The specific adjustments are as follows:
- Diesel: export duty lowered to 8.5 rupees per liter from 14 rupees per liter.
- Aviation turbine fuel (ATF): export duty reduced to 7.5 rupees per liter from 12.5 rupees per liter.
- Petrol: export duty increased to 4 rupees per liter from 1.5 rupees per liter, a change the government said is intended to safeguard domestic supply.
The adjustments come as forecasters have moderated expectations for oil next year. Economists and analysts now project Brent crude will average $84.50 per barrel in 2026, down from a previous forecast of $90.44 per barrel issued last month.
Recent moves in global oil markets provide context for the duty changes. Oil prices have fallen from earlier peaks that topped $126 per barrel after geopolitical tensions eased and shipping through the Strait of Hormuz returned to normal, reducing concerns about prolonged supply disruptions. Those market dynamics are cited in connection with both the lower export levies on diesel and ATF and the lowered price outlook for Brent.
The government order sets the new rates to apply from July 1, aligning the timing of the fiscal changes with evolving market conditions. Officials framed the increase in the petrol export duty as a measure to ensure adequate domestic availability of motor fuel.
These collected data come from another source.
Definition create_ticket (d : Draws) (prefix action : string) (tenant_id : TenantId)
    (user_id : option string) (redirect_url : string) (kind : LoginTicketKind.t)
    (code_challenge : option string) (expires_at : string) (actor : AuditActor.t)
  : acct (Ticket.t * string) :=
  let plaintext_ticket := token_text prefix d in
  let t := Ticket.mk (uuids d 2) tenant_id user_id redirect_url kind code_challenge (clock d 0)
             expires_at None None in
  transaction (
    insert_plugin_login_ticket t (hash_token plaintext_ticket) ~;;
    insert_account_event (ticket_audit_event (uuids d 3) (clock d 1) t action actor None) ~;;
    tret (t, plaintext_ticket)).

Section Redirects.
Context `{RedirectUrls}.

Definition local_host (host : string) : bool :=
  bool_decide (host ∈ ["localhost"; "127.0.0.1"; "::1"; "[::1]"]%string).

Definition validate_plugin_redirect_url (redirect_url : string) : result RepositoryError string :=
  match uri_parse redirect_url with
  | None => Err InvalidPluginRedirectUrl
  | Some uri =>
      if negb (beq (Uri.scheme_str uri) (Some "http"%string)) || str_contains "#" redirect_url
      then Err InvalidPluginRedirectUrl
      else match Uri.authority uri with
           | None => Err InvalidPluginRedirectUrl
           | Some authority =>
               if str_contains "@" (Authority.text authority) then Err InvalidPluginRedirectUrl
               else if negb (local_host (Authority.host authority)) then Err InvalidPluginRedirectUrl
               else match Authority.port_u16 authority with
                    | None => Err InvalidPluginRedirectUrl
                    | Some port => if port =? 0 then Err InvalidPluginRedirectUrl
                                   else Ok (Uri.to_string uri)
                    end
           end
  end.

Definition validate_mobile_redirect_url (redirect_url : string) : result RepositoryError string :=
  match mobile_url_parse redirect_url with
  | None => Err InvalidPluginRedirectUrl
  | Some uri =>
      if negb (beq (Url.scheme uri) "zip.iptables.pandar.android"%string)
         || negb (beq (Url.host_str uri) (Some "auth"%string))
         || negb (beq (Url.path uri) "/callback"%string) || is_some (Url.query uri)
         || str_contains "#" redirect_url
      then Err InvalidPluginRedirectUrl
      else Ok redirect_url
  end.

Definition create_plugin_login_ticket_with_audit (d : Draws) (tenant_id : TenantId)
    (user_id : option string) (redirect_url expires_at : string) (actor : AuditActor.t)
  : acct (Ticket.t * string) :=
  redirect_url <~ tlift (validate_plugin_redirect_url redirect_url) ;;
  create_ticket d PLUGIN_LOGIN_TICKET_PREFIX "plugin_login_ticket.create" tenant_id user_id
    redirect_url LoginTicketKind.Plugin None expires_at actor.

Definition create_mobile_login_ticket_with_audit (d : Draws) (tenant_id : TenantId)
    (user_id : option string) (redirect_url code_challenge expires_at : string)
    (actor : AuditActor.t) : acct (Ticket.t * string) :=
  redirect_url <~ tlift (validate_mobile_redirect_url redirect_url) ;;
  create_ticket d MOBILE_LOGIN_TICKET_PREFIX "mobile_login_ticket.create" tenant_id user_id
    redirect_url LoginTicketKind.Mobile (Some code_challenge) expires_at actor.
End Redirects.

Section Exchange.
Context `{Base64}.

Definition verifier_char (c : ascii) : bool :=
  byte_in 48 57 c || byte_in 65 90 c || byte_in 97 122 c
  || Ascii.eqb c "-" || Ascii.eqb c "." || Ascii.eqb c "_" || Ascii.eqb c "~".

Definition mobile_pkce_matches (t : Ticket.t) (code_verifier : string) : bool :=
  let len := Z.of_nat (String.length code_verifier) in
  (43 <=? len) && (len <=? 128) && str_forall verifier_char code_verifier
  && beq (Ticket.code_challenge t) (Some (url_safe_no_pad (sha256 code_verifier))).

Definition ticket_expired (now : Z) (t : Ticket.t) : result RepositoryError bool :=
  expires_at <-? ok_or (rfc_parse (Ticket.expires_at t)) Database ;;
  Ok (expires_at <=? now).

Definition open_ticket (ticket_hash : string) (kind : LoginTicketKind.t) (r : LoginTicketsModel.t) : bool :=
  beq (LoginTicketsModel.ticket_hash r) ticket_hash
  && beq (LoginTicketsModel.kind r) (LoginTicketKind.as_str kind)
  && is_none (LoginTicketsModel.used_at r) && is_none (LoginTicketsModel.revoked_at r).

Definition unused_ticket (id : string) (r : LoginTicketsModel.t) : bool :=
  beq (LoginTicketsModel.id r) id
  && is_none (LoginTicketsModel.used_at r) && is_none (LoginTicketsModel.revoked_at r).

Definition mark_ticket_used (id used_at : string) : acct Z := fun s =>
  let '(rows, affected) := update_many (unused_ticket id)
    (fun r => r <| LoginTicketsModel.used_at := Some used_at |>) (Acc.login_tickets s) in
  (s <| Acc.login_tickets := rows |>, Ok affected).

(** [create_plugin_token_from_ticket_tx] and [create_mobile_token_from_ticket_tx];
    [d] holds the draws from the token's secret on. *)
Definition create_token_from_ticket_tx (d : Draws) (t : Ticket.t) (kind : LoginTicketKind.t)
    (expires_at : string) : acct TenantTokenWithPlaintext.t :=
  let '(prefix, name, scope) := match kind with
    | LoginTicketKind.Plugin =>
        (PLUGIN_TOKEN_PREFIX, "Bambu Studio plugin"%string, TenantTokenScope.PluginStudio)
    | LoginTicketKind.Mobile => (MOBILE_TOKEN_PREFIX, "Android app"%string, TenantTokenScope.MobileSession)
    end in
  let token := TenantTokenWithPlaintext.mk
    (TenantToken.mk (uuids d 2) (Ticket.tenant_id t) name [scope] (Ticket.user_id t) (clock d 1) None
       (Some expires_at) None) (token_text prefix d) in
  insert_new_token token ~;;
  tret token.

Definition exchange_event (d : Draws) (t : Ticket.t) (kind : LoginTicketKind.t) (token_id : string)
  : AuditEventsModel.t :=
  match kind with
  | LoginTicketKind.Plugin =>
      ticket_audit_event (uuids d 3) (clock d 2) t "plugin_login_ticket.exchange"
        (AuditActor.plugin_token (Ticket.user_id t) token_id ["plugin:studio"%string]) (Some token_id)
  | LoginTicketKind.Mobile =>
      ticket_audit_event (uuids d 3) (clock d 2) t "mobile_login_ticket.exchange"
        (AuditActor.tenant_token (Ticket.user_id t) token_id ["mobile:session"%string]) (Some token_id)
  end.

(** An early [Ok(None)] drops the transaction. *)
Definition exchange_login_ticket (d : Draws) (plaintext_ticket : string)
    (expected_kind : LoginTicketKind.t) (code_verifier : option string)
  : acct (option PluginLoginTicketExchange.t) :=
  transaction (
    ticket <~ tread (fun s => traverse_opt ticket_from_model
      (select_one (open_ticket (hash_token plaintext_ticket) expected_kind) (Acc.login_tickets s))) ;;
    match ticket with
    | None => tret None
    | Some ticket =>
        expired <~ tlift (ticket_expired (now_utc d 0) ticket) ;;
        if expired : bool then tret None
        else if beq expected_kind LoginTicketKind.Mobile
                && negb (mobile_pkce_matches ticket (default EmptyString code_verifier))
        then tret None
        else fun s =>
          match mark_ticket_used (Ticket.id ticket) (clock d 0) s with
          | (s1, Ok affected) =>
              if negb (affected =? 1) then (s, Ok None)
              else
                (let used_ticket := ticket <| Ticket.used_at := Some (clock d 0) |> in
                 expires_at <~ tlift (ok_or (rfc_format (now_utc d 1 + days PLUGIN_TOKEN_TTL_DAYS)) Database) ;;
                 token <~ create_token_from_ticket_tx d used_ticket expected_kind expires_at ;;
                 insert_account_event
                   (exchange_event d used_ticket expected_kind
                      (TenantToken.id (TenantTokenWithPlaintext.token token))) ~;;
                 tret (Some (PluginLoginTicketExchange.mk used_ticket (Ticket.redirect_url used_ticket) token)))
                s1
          | (s1, Err e) => (s1, Err e)
          end
    end).

Definition exchange_plugin_login_ticket (d : Draws) (plaintext_ticket : string)
  : acct (option PluginLoginTicketExchange.t) :=
  exchange_login_ticket d plaintext_ticket LoginTicketKind.Plugin None.

Definition exchange_mobile_login_ticket (d : Draws) (plaintext_ticket code_verifier : string)
  : acct (option PluginLoginTicketExchange.t) :=
  exchange_login_ticket d plaintext_ticket LoginTicketKind.Mobile (Some code_verifier).
End Exchange.

(** ** Bootstrap ([auth/bootstrap.rs]) *)

Definition bootstrap_actor : AuditActor.t := AuditActor.mk "bootstrap" None None.

(** The three events, the ids and times in their order. *)
Definition bootstrap_audit_events (d : Draws) (tenant : Tenant.t) (user : User.t)
    (token : TenantToken.t) : list AuditEventsModel.t :=
  [record_audit_event (uuids d 4) (clock d 3) (Tenant.id tenant) bootstrap_actor "tenant.bootstrap"
     "tenant" (Some (TenantId_to_string (Tenant.id tenant)))
     (Object [("tenant_slug"%string, Str (Tenant.slug tenant))]);
   record_audit_event (uuids d 5) (clock d 4) (Tenant.id tenant) bootstrap_actor "user.create"
     "user" (Some (User.id user))
     (Object [("email"%string, Str (User.email user));
              ("role"%string, Str (UserRole.as_str (User.role user)))]);
   record_audit_event (uuids d 6) (clock d 5) (Tenant.id tenant) bootstrap_actor "tenant_token.create"
     "tenant_token" (Some (TenantToken.id token))
     (Object [("created_by_user_id"%string, optional_text (TenantToken.created_by_user_id token));
              ("name"%string, Str (TenantToken.name token))])].

Fixpoint insert_events (events : list AuditEventsModel.t) : acct unit :=
  match events with
  | [] => tret tt
  | event :: events => insert_account_event event ~;; insert_events events
  end.

Definition bootstrap_tenant_admin_with_plaintext_token (d : Draws) (tenant_slug tenant_display_name
    admin_email admin_display_name api_token_name : string)
  : acct (Tenant.t * User.t * TenantTokenWithPlaintext.t) :=
  tenant <~ tlift (db_err (Tenant.new (tenant_ids d 0) (clock d 0) tenant_slug tenant_display_name)) ;;
  let user := User.mk (uuids d 0) (Tenant.id tenant) admin_email admin_display_name
                UserRole.TenantAdmin (clock d 1) in
  let token := TenantToken.mk (uuids d 3) (Tenant.id tenant) api_token_name [TenantTokenScope.All]
                 (Some (User.id user)) (clock d 2) None None None in
  let t := TenantTokenWithPlaintext.mk token
             (generate_secret TENANT_TOKEN_PREFIX (uuids d 1) (uuids d 2)) in
  transaction (
    insert_tenant tenant ~;;
    insert_user user ~;;
    insert_new_token t ~;;
    insert_events (bootstrap_audit_events d tenant user token) ~;;
    tret (tenant, user, t)).

(** ** Printer event tickets ([printer_event_tickets.rs]) *)

Definition PRINTER_EVENT_TICKET_TTL : Z := 60 * 1000000000.

Definition issue_event_ticket (d : Draws) (tenant_id : TenantId) (ticket_hash : string)
  : acct EventTicketsModel.t :=
  created_at <~ tlift (format_timestamp (now_utc d 0)) ;;
  expires_at <~ tlift (format_timestamp (now_utc d 0 + PRINTER_EVENT_TICKET_TTL)) ;;
  fun s =>
    let row := EventTicketsModel.mk (uuids d 0) (TenantId_to_string tenant_id) ticket_hash created_at
                 expires_at None in
    if known_tenant s (EventTicketsModel.tenant_id row)
    then match try_insert (fun r => beq (EventTicketsModel.id r) (EventTicketsModel.id row)
                                    || beq (EventTicketsModel.ticket_hash r) ticket_hash)
                 row (Acc.event_tickets s) with
         | Some rows => (s <| Acc.event_tickets := rows |>, Ok row)
         | None => (s, Err Database)
         end
    else (s, Err Database).

Inductive ConsumeResult := Consumed (ticket : EventTicketsModel.t) | TicketExpired | TicketInvalid.

Definition event_ticket_row (tenant_id : TenantId) (ticket_hash : string) (r : EventTicketsModel.t) : bool :=
  beq (EventTicketsModel.tenant_id r) (TenantId_to_string tenant_id)
  && beq (EventTicketsModel.ticket_hash r) ticket_hash.

Definition consumable_ticket (tenant_id : TenantId) (ticket_hash now : string)
    (r : EventTicketsModel.t) : bool :=
  event_ticket_row tenant_id ticket_hash r && is_none (EventTicketsModel.used_at r)
  && negb (text_le (EventTicketsModel.expires_at r) now).

Definition expired_ticket (tenant_id : TenantId) (ticket_hash now : string)
    (r : EventTicketsModel.t) : bool :=
  event_ticket_row tenant_id ticket_hash r && is_none (EventTicketsModel.used_at r)
  && text_le (EventTicketsModel.expires_at r) now.

(** The tenant of the row is parsed; the record is the row otherwise. *)
Definition consume_event_ticket (d : Draws) (tenant_id : TenantId) (ticket_hash : string)
  : acct ConsumeResult :=
  now <~ tlift (format_timestamp (now_utc d 0)) ;;
  updated <~ (fun s =>
    let '(rows, affected) := update_many (consumable_ticket tenant_id ticket_hash now)
      (fun r => r <| EventTicketsModel.used_at := Some now |>) (Acc.event_tickets s) in
    (s <| Acc.event_tickets := rows |>, Ok affected)) ;;
  if updated =? 1 then
    tread (fun s =>
      match select_one (event_ticket_row tenant_id ticket_hash) (Acc.event_tickets s) with
      | None => Err Database
      | Some row =>
          _ <-? db_err (TenantId_parse (EventTicketsModel.tenant_id row)) ;;
          Ok (Consumed row)
      end)
  else
    tread (fun s =>
      Ok (if is_some (select_one (expired_ticket tenant_id ticket_hash now) (Acc.event_tickets s))
          then TicketExpired else TicketInvalid)).
End Credentials.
For exporters and domestic stakeholders, the combination of reduced duties on diesel and aviation fuel and a higher duty on petrol may alter incentives around shipments abroad and the domestic allocation of refined products. The revised Brent forecast and the easing of earlier supply concerns are cited in analysts' projections that informed the recalibration of export levies.
Market participants and observers will watch the implementation of the new rates beginning July 1 and monitor crude and refined product price moves as the second half of the year progresses.